Шрифт:
Интервал:
Закладка:
Признавая, что было бы идеально, если бы союз их благословил ее отец, он полагал, что его неодобрение в наше-то время не может стать помехой. Сэр Бакстон, видимо, настроен против него, ибо он, Адриан, беден. Но деньги — тлен. Любовь, заключил он, побеждает все.
Красиво получилось, решил Адриан, перечитывая, и не изменил мнения, вручая листок и полкроны младшему сынишке Дж. Б. Аттуотера, Сирилу, которого разыскал в саду, где тот играл в поезд.
Понаблюдав за его отбытием, Адриан двинулся в общий бар. Литературные труды возбудили в нем сильнейшую жажду.

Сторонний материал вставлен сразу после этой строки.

(* ===== verification/Prng.v ===== *)
(** * The generator — [hv-core/src/prng.rs]

    The seeded xorshift64 generator the scenario sweeps draw from: its state, its three
    operations, and the facts a seed sweep relies on (no zero state, no two states with
    one successor, the one seed collision). *)

From Stdlib Require Import NArith Lia.
From stdpp Require Import base numbers list option.
From S2P Require Import Prelude.
#[local] Open Scope N_scope.

(** ** Data and operations *)

Record Prng : Type := mkPrng { state : N }.

Definition GOLDEN : N := 0x9E3779B97F4A7C15.

Definition new (seed : N) : Prng :=
  let mixed := N.lxor seed GOLDEN in
  mkPrng (if decide (mixed = 0) then GOLDEN else mixed).

(** [x << k] on a [u64] drops the bits above. *)
Definition shl64 (x k : N) : N := N.land (N.shiftl x k) u64_max.

Definition step (x : N) : N :=
  let x := N.lxor x (shl64 x 13) in
  let x := N.lxor x (N.shiftr x 7) in
  N.lxor x (shl64 x 17).

Definition next_u64 : M Prng N :=
  let! s := get in
  let x := step (state s) in
  modify (fun _ => mkPrng x) ;! ret x.

(** [assert!(n != 0)] stays in every build profile. *)
Definition below (n : N) : M Prng N :=
  (if decide (n = 0) then panic else ret tt) ;!
  let! x := next_u64 in
  ret (as_u32 (x mod n)).

(** ** Specification *)

(** A [u64] state the generator can leave. *)
Definition Inv (s : Prng) : Prop := 0 < state s < 2 ^ 64.

(** ** Lemmas *)

Lemma testbit_bounded x i : x < 2 ^ 64 -> 64 <= i -> N.testbit x i = false.
Proof.
  intros Hx Hi. destruct (decide (x = 0)) as [->|]; [apply N.bits_0|].
  apply N.bits_above_log2. pose proof (N.log2_lt_pow2 x 64). lia.
Qed.

Lemma bounded_testbit x : (forall i, 64 <= i -> N.testbit x i = false) -> x < 2 ^ 64.
Proof.
  intros H. destruct (decide (x = 0)) as [->|Hx]; [done|].
  apply N.log2_lt_pow2; [lia|]. destruct (decide (N.log2 x < 64)); [done|].
  assert (N.testbit x (N.log2 x) = true) by (apply N.bit_log2; lia).
  rewrite H in *; [done|lia].
Qed.

Lemma shl64_testbit x k i : k <= 64 ->
  N.testbit (shl64 x k) i = if decide (k <= i /\ i < 64) then N.testbit x (i - k) else false.
Proof.
  intros Hk. unfold shl64, u64_max. rewrite N.land_spec.
  change 18446744073709551615 with (N.ones 64). case_decide as H.
  - destruct H. rewrite N.shiftl_spec_high', N.ones_spec_low by lia. apply andb_true_r.
  - destruct (decide (i < k)); [by rewrite N.shiftl_spec_low|].
    rewrite N.ones_spec_high by lia. apply andb_false_r.
Qed.

Lemma lxor_bounded x y : x < 2 ^ 64 -> y < 2 ^ 64 -> N.lxor x y < 2 ^ 64.
Proof.
  intros Hx Hy. apply bounded_testbit. intros i Hi. rewrite N.lxor_spec.
  by rewrite !testbit_bounded.
Qed.

Lemma shl64_bounded x k : k <= 64 -> shl64 x k < 2 ^ 64.
Proof.
  intros Hk. apply bounded_testbit. intros i Hi. rewrite shl64_testbit by done.
  rewrite decide_False; [done|lia].
Qed.

Lemma shiftr_bounded x k : x < 2 ^ 64 -> N.shiftr x k < 2 ^ 64.
Proof.
  intros Hx. apply bounded_testbit. intros i Hi. rewrite N.shiftr_spec' .
  apply testbit_bounded; [done|lia].
Qed.

(** Each of the three rounds is injective: a left-xorshift is determined from its low bits
    up, a right-xorshift from its high bits down. *)
Lemma xorshl_inj k x y : 0 < k -> k <= 64 -> x < 2 ^ 64 -> y < 2 ^ 64 ->
  N.lxor x (shl64 x k) = N.lxor y (shl64 y k) -> x = y.
Proof.
  intros Hk Hk' Hx Hy He. apply N.bits_inj. intros i. induction i as [i IH] using (well_founded_induction N.lt_wf_0).
  destruct (decide (64 <= i)); [by rewrite !testbit_bounded|].
  apply (f_equal (fun z => N.testbit z i)) in He.
  rewrite !N.lxor_spec, !shl64_testbit in He by done. case_decide.
  - rewrite (IH (i - k)) in He by lia.
    by destruct (N.testbit x i), (N.testbit y i), (N.testbit y (i - k)).
  - by rewrite !xorb_false_r in He.
Qed.

Lemma xorshr_inj k x y : 0 < k -> x < 2 ^ 64 -> y < 2 ^ 64 ->
  N.lxor x (N.shiftr x k) = N.lxor y (N.shiftr y k) -> x = y.
Proof.
  intros Hk Hx Hy He. apply N.bits_inj.
  cut (forall n i, 64 - i <= n -> N.testbit x i = N.testbit y i); [intros H i; by apply (H (64 - i))|].
  intros n. induction n as [|n IH] using N.peano_ind; intros i Hi.
  - by rewrite !testbit_bounded by (done || lia).
  - apply (f_equal (fun z => N.testbit z i)) in He.
    rewrite !N.lxor_spec, !N.shiftr_spec' in He.
    destruct (decide (64 <= i)); [by rewrite !testbit_bounded|].
    rewrite (IH (i + k)) in He by lia.
    by destruct (N.testbit x i), (N.testbit y i), (N.testbit y (i + k)).
Qed.

Lemma step_bounded x : x < 2 ^ 64 -> step x < 2 ^ 64.
Proof.
  intros Hx. unfold step. cbv zeta.
  repeat first [apply lxor_bounded|apply shl64_bounded|apply shiftr_bounded]; (done || lia).
Qed.

Lemma step_inj x y : x < 2 ^ 64 -> y < 2 ^ 64 -> step x = step y -> x = y.
Proof.
  intros Hx Hy He. unfold step in He. cbv zeta in He.
  assert (H1 : forall z, z < 2 ^ 64 -> N.lxor z (shl64 z 13) < 2 ^ 64)
    by (intros; apply lxor_bounded; [done|by apply shl64_bounded]).
  assert (H2 : forall z, z < 2 ^ 64 -> N.lxor z (N.shiftr z 7) < 2 ^ 64)
    by (intros; apply lxor_bounded; [done|by apply shiftr_bounded]).
  apply xorshl_inj in He; [|lia|lia|auto..]. apply xorshr_inj in He; [|lia|auto..].
  by apply xorshl_inj in He; [|lia|lia|..].
Qed.

(** Zero is the fixpoint of the map, so no other state reaches it. *)
Lemma step_nonzero x : x < 2 ^ 64 -> x <> 0 -> step x <> 0.
Proof. intros Hx Hn H0. apply Hn, step_inj; [done|lia|]. by rewrite H0. Qed.

Lemma new_state seed :
  state (new seed) = if decide (seed = GOLDEN) then GOLDEN else N.lxor seed GOLDEN.
Proof.
  unfold new. simpl. destruct (decide (seed = GOLDEN)) as [->|Hne].
  - by rewrite N.lxor_nilpotent.
  - rewrite decide_False; [done|]. intros H. by apply N.lxor_eq in H.
Qed.

Lemma prng_new_Inv seed : seed < 2 ^ 64 -> Inv (new seed).
Proof.
  intros Hs. unfold Inv. rewrite new_state. case_decide as H.
  - unfold GOLDEN. lia.
  - split; [|apply lxor_bounded; [done|unfold GOLDEN; lia]].
    destruct (N.lxor seed GOLDEN) eqn:E; [by apply N.lxor_eq in E|lia].
Qed.

(** The seed collision the comment of [new] concedes is the only one. *)
Lemma new_inj seed seed' :
  new seed = new seed' <->
  seed = seed' \/ (seed = 0 /\ seed' = GOLDEN) \/ (seed = GOLDEN /\ seed' = 0).
Proof.
  assert (Hst : forall a b, new a = new b <-> state (new a) = state (new b)).
  { intros a b. split; [by intros ->|]. destruct (new a), (new b). simpl. by intros ->. }
  rewrite Hst, !new_state.
  assert (Hx : forall a b, N.lxor a GOLDEN = N.lxor b GOLDEN -> a = b).
  { intros a b H. apply (f_equal (fun z => N.lxor z GOLDEN)) in H.
    by rewrite !N.lxor_assoc, !N.lxor_nilpotent, !N.lxor_0_r in H. }
  assert (Hg : forall a, N.lxor a GOLDEN = GOLDEN <-> a = 0).
  { intros a. split; [|intros ->; apply N.lxor_0_l]. intros H. apply Hx.
    by rewrite H, N.lxor_0_l. }
  assert (Hg0 : GOLDEN <> 0) by done.
  repeat case_decide; subst.
  - naive_solver.
  - split; [intros E%eq_sym%Hg; auto|]. intros [?|[[? ?]|[_ ->]]]; try done; try congruence.
  - split; [intros E%Hg; auto|]. intros [?|[[-> _]|[? ?]]]; try done; try congruence.
  - split; [intros E%Hx; auto|]. intros [->|[[_ ?]|[? _]]]; done.
Qed.

Lemma wp_next_u64 s : Inv s ->
  wp next_u64 (fun s' x => Inv s' /\ state s' = x /\ x = step (state s)) s.
Proof.
  intros [H1 H2]. unfold next_u64. wp_auto. split; [|done]. unfold Inv. simpl.
  pose proof (step_nonzero (state s) H2). pose proof (step_bounded (state s) H2). lia.
Qed.

Lemma wp_below n s : Inv s -> n <> 0 -> n <= u32_max ->
  wp (below n) (fun s' x => Inv s' /\ x < n /\ x = step (state s) mod n) s.
Proof.
  intros HI Hn Hmax. unfold below. rewrite decide_False by done. wp_step. wp_step. wp_step.
  wp_apply wp_next_u64; [done|]. intros s' x (HI' & _ & ->). wp_step.
  pose proof (N.mod_lt (step (state s)) n Hn). rewrite as_u32_id by lia. done.
Qed.

(** ** Properties *)

(** [n] draws in a row. *)
Fixpoint draws (n : nat) : M Prng (list N) :=
  match n with
  | O => ret []
  | S n => let! x := next_u64 in let! xs := draws n in ret (x :: xs)
  end.

Lemma wp_draws n s :
  Inv s -> wp (draws n) (fun s' xs => Inv s' /\ length xs = n /\
    forall x, x ∈ xs -> 0 < x < 2 ^ 64) s.
Proof.
  revert s. induction n as [|n IH]; intros s HI; simpl.
  - wp_step. split_and!; [done|done|]. intros x Hx. by apply elem_of_nil in Hx.
  - wp_step. wp_apply wp_next_u64; [done|]. intros s1 x (HI1 & Hx & _). wp_step.
    wp_apply IH; [done|]. intros s2 xs (HI2 & Hl & Hxs). wp_step.
    split_and!; [done|simpl; lia|]. intros y [->|Hy]%elem_of_cons; [|auto].
    rewrite <- Hx. apply HI1.
Qed.

(** The first draw already tells the states apart. *)
Lemma draw_inj s s' x : Inv s -> Inv s' ->
  (exists t, next_u64 s = Done t x) -> (exists t, next_u64 s' = Done t x) -> s = s'.
Proof.
  intros [_ H] [_ H'] [t E] [t' E']. injection E as _ E. injection E' as _ E'.
  destruct s as [a], s' as [b]. simpl in *. f_equal. apply step_inj; [done|done|congruence].
Qed.

(** A generator from any [u64] seed draws for ever without a panic, and no draw is
    zero; two seeds whose first draws agree are the same seed, or the one pair
    [0] and [0x9E3779B97F4A7C15] that [new] maps to the same state. *)
Theorem prng_streams (seed seed' : N) (n : nat) :
  seed < 2 ^ 64 -> seed' < 2 ^ 64 ->
  (exists s xs, draws n (new seed) = Done s xs /\ length xs = n /\
    forall x, x ∈ xs -> 0 < x < 2 ^ 64) /\
  (forall s s' xs, draws (S n) (new seed) = Done s xs -> draws (S n) (new seed') = Done s' xs ->
    seed = seed' \/ (seed = 0 /\ seed' = GOLDEN) \/ (seed = GOLDEN /\ seed' = 0)).
Proof.
  intros Hs Hs'. pose proof (prng_new_Inv seed Hs) as HI. pose proof (prng_new_Inv seed' Hs') as HI'.
  split.
  - destruct (wp_Done _ _ _ (wp_draws n _ HI)) as (s & xs & E & _ & Hl & Hx). by exists s, xs.
  - intros s s' xs E E'. apply new_inj.
    assert (Hh : forall a b ys, draws (S n) a = Done b ys ->
      exists t x zs, next_u64 a = Done t x /\ ys = x :: zs).
    { intros a b ys. simpl. unfold bind, next_u64, modify, ret, get. simpl.
      unfold bind. simpl. destruct (draws n _); [|done]. intros [= <- <-]. eauto. }
    destruct (Hh _ _ _ E) as (t & x & zs & H1 & ->).
    destruct (Hh _ _ _ E') as (t' & x' & zs' & H2 & [= <- <-]).
    eapply draw_inj; [done|done|by exists t|by exists t'].
Qed.

Theorem prng_streams_witness :
  exists s xs, draws 2 (new 1) = Done s xs /\ length xs = 2%nat /\
    forall x, x ∈ xs -> 0 < x < 2 ^ 64.
Proof. refine (proj1 (prng_streams 1 2 2 _ _)); vm_compute; reflexivity. Defined.

(** [below n] panics exactly on [n = 0]; otherwise it draws a number under the bound. *)
Theorem prng_below (s : Prng) (n : N) :
  Inv s -> n <= u32_max ->
  (below 0 s = Panic) /\
  (n <> 0 -> exists s' x, below n s = Done s' x /\ x < n /\ Inv s').
Proof.
  intros HI Hn. split; [done|]. intros Hn0.
  destruct (wp_Done _ _ _ (wp_below n s HI Hn0 Hn)) as (s' & x & E & HI' & Hx & _). eauto.
Qed.

Theorem prng_below_witness : exists s' x, below 6 (new 7) = Done s' x /\ x < 6 /\ Inv s'.
Proof.
  refine (proj2 (prng_below (new 7) 6 _ _) _).
  - split; vm_compute; reflexivity.
  - vm_compute. discriminate.
  - discriminate.
Defined.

Племянница Аттуотера находилась на своем посту, мечтая о Лондоне и вяло нацеживая полпинты пожилому субъекту в плисовых штанах, густой запах от которого наводил на мысль, что жизнь его протекает среди свиней. При виде Адриана она заметно просветлела. За тот краткий период, когда он столовался у них, их тропинки не пересеклись, но внешность его была настолько столичной, что изгнанница мгновенно воспылала к нему симпатией. Когда клиент в плисовых штанах удалился в свинском запахе, словно в облаке славы, она тут же завела приятную беседу.

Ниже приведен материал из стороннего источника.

Lemma wp_offline d c now s :
  Inv s -> wp (offline d c now) (fun s' r =>
    match r with
    | Ok _ => exists v, vcpu_opt s d c = Some v /\ state v <> Offline /\
        step_at d c (mkVcpu Offline (v_runtime (leave now v)) (dispatched_at v)
          (full_affinity s)) s s'
    | Err _ => s' = s /\ (state_of s d c = Some Offline \/ state_of s d c = None)
    end) s.
Proof.
  intros HI. unfold offline. wp_step. wp_step. wp_step. wp_step.
  2: { split; [done|right]. by eapply state_of_Err. }
  sched_lookup. match goal with H : tget _ _ _ = Some ?x |- _ => rename H into Hv, x into v end.
  assert (Hst : state_of s d c = Some (state v)) by (apply state_of_Some; eauto).
  assert (Hstay : (forall p, state v <> Running p) -> leave now v = v /\
    Inv (set_vcpu d c (mkVcpu Offline (v_runtime v) (dispatched_at v) (full_affinity s)) s)).
  { intros Hn. split; [unfold leave; destruct (state v); naive_solver|].
    eapply sched_Inv_update; [done..| |]; naive_solver. }
  destruct (state v) as [| |p|] eqn:Hs; wp_step.
  2, 4: (wp_step; wp_step; wp_step; destruct Hstay as [Hl Hi]; [done|];
    (eapply (wp_store _ _ (fun v => mkVcpu Offline (v_runtime v) (dispatched_at v)
      (full_affinity s))); [done|done|]);
    rewrite vcpu_opt_tget; exists v; rewrite Hl; split_and!; [done|congruence|];
    by eapply sched_step_at_intro).
  - wp_auto. naive_solver.
  - eapply (wp_leave d c now v p); [done..|]. wp_step. wp_step.
    set (s1 := mkSystem _ _).
    assert (Hf : full_affinity s1 = full_affinity s)
      by (unfold full_affinity; simpl; by rewrite vlen_vset).
    rewrite Hf. destruct (sched_Inv_leave_final s d c v (mkVcpu Offline (v_runtime (leave now v))
      (dispatched_at (leave now v)) (full_affinity s)) p now) as [Hs1 Hs2]; try done.
    eapply (wp_store _ _ (fun v => mkVcpu Offline (v_runtime v) (dispatched_at v)
      (full_affinity s))); [by eapply tget_tset_eq|done|].
    rewrite vcpu_opt_tget. exists v. split_and!; [done|congruence|].
    replace (dispatched_at v) with (dispatched_at (leave now v)); [done|].
    unfold leave. by rewrite Hs.
Qed.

— Вы из Лондона? — осведомилась она, когда оба согласились, что денек сегодня теплый и уверенно высказали прогноз, что погода продержится.
Адриан ответил — да, оттуда.
— Вот и я! — горько вздохнула мисс Аттуотер. — Как бы мне туда хотелось! Надолго в здешних местах?
— Нет, не очень.
— В Холле, наверное, гостите?
— Нет, я в плавучем доме.
— У мистера Булпита? — заинтересовалась она.
— Да. А вы его знаете?
— Регулярно к нам заглядывает. Очень симпатичный.
— Верно.
— Веселый такой. А уж шутник! И полчасика не прошло, забегал опрокинуть кружечку. Вот, кстати, вспомнила. — Мисс Аттуотер нырнула под стойку и достала какой-то документ. — Он забыл у нас. Положил рядом с кружкой, пока мы болтали, да и позабыл. Я заметила, а он уже ушел. Передайте ему, ладно?

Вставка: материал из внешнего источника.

Lemma beats_Done {S} q runner (s : S) :
  some_affine_waiter_beats p sys q runner now s = Done s (beaten q runner).
Proof.
  set (g := fun (d : DomId) (c : Vcpu) =>
    if negb (bool_decide (state_of sys d c = Some Runnable)) || negb (affinity_permits sys d c q)
    then None else if more_deserving (share_of p sys d c now) runner then Some tt else None).
  unfold some_affine_waiter_beats, bind at 1.
  rewrite (first_some_m_pure _ (fun d => first_some (g d) (vrange (as_u32 (vcpu_count sys d))))).
  2: { intros d _. apply (first_some_m_pure _ (g d)). intros c _. unfold g.
    destruct (_ || _); [done|]. unfold bind. by rewrite share_Done. }
  cbn [ret]. unfold ret. f_equal. destruct (beaten q runner) eqn:E; unfold beaten in E.
  - apply existsb_elem in E as ([d c] & Hx & Hf). simpl in Hf. bool_prop.
    destruct (first_some _ _) eqn:Hn; [done|]. rewrite first_some_None in Hn.
    apply list_elem_of_bind in Hx as (d' & (c' & [= <- <-] & Hc)%list_elem_of_fmap & Hd).
    specialize (Hn _ Hd). rewrite first_some_None in Hn. specialize (Hn _ Hc). unfold g in Hn.
    rewrite bool_decide_true in Hn by done.
    repeat match goal with H : _ = true |- _ => rewrite H in Hn; clear H end. done.
  - rewrite existsb_false in E. assert (first_some (fun d => first_some (g d)
      (vrange (as_u32 (vcpu_count sys d)))) (vrange (as_u16 (domain_count sys))) = None) as ->; [|done].
    apply first_some_None. intros d Hd. apply first_some_None. intros c Hc.
    specialize (E (d, c)). simpl in E. unfold g.
    destruct (bool_decide _); simpl in *; [|done]. destruct (affinity_permits _ _ _ _); simpl in *; [|done].
    rewrite E; [done|]. apply list_elem_of_bind. exists d. split; [|done].
    apply list_elem_of_fmap. by exists c.
Qed.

Адриан взял бумагу, по цвету — голубую, по виду — официальную. Он в этом не разбирался, так как благодаря княгине и другим дамам ни разу не видел повестки в суд. Небрежно взглянув, он сунул ее в карман. Мисс Аттуотер задумчиво водила тряпкой по стойке.
— Интересно, откуда у него. Вообще, если желаете знать, мистер Булпит — человек очень таинственный.
— Вот как?
— Да. Начать с того, что он тут делает? Не знаю, вы заметили, он — американец.
Адриан ответил, что это не ускользнуло от его внимания.
— Так вот, с какой стати американцам жить в этом вашем доме? Да еще в такой дыре! Я его прямо спросила, а он только смеется. Я у дяди Джона спросила, а тот меня обрезал.
— Вот как?
— Прямо отшил. Занимайся, грит, своими делами, а клиенты — пусть своими. Интересно, а? Что это ваш Булпит затевает? Вдруг он — международный шпион? Всюду пишут.
Адриан возразил, что в Уолсингфорд Парве международному шпиону много не нашпионить.
— Оно конечно…
Тут ввалился новый посетитель и вынудил мисс Аттуотер задушить в себе собеседницу. Когда он удалился, она возобновила обсуждение, но коснулась уже другой грани многогранного характера.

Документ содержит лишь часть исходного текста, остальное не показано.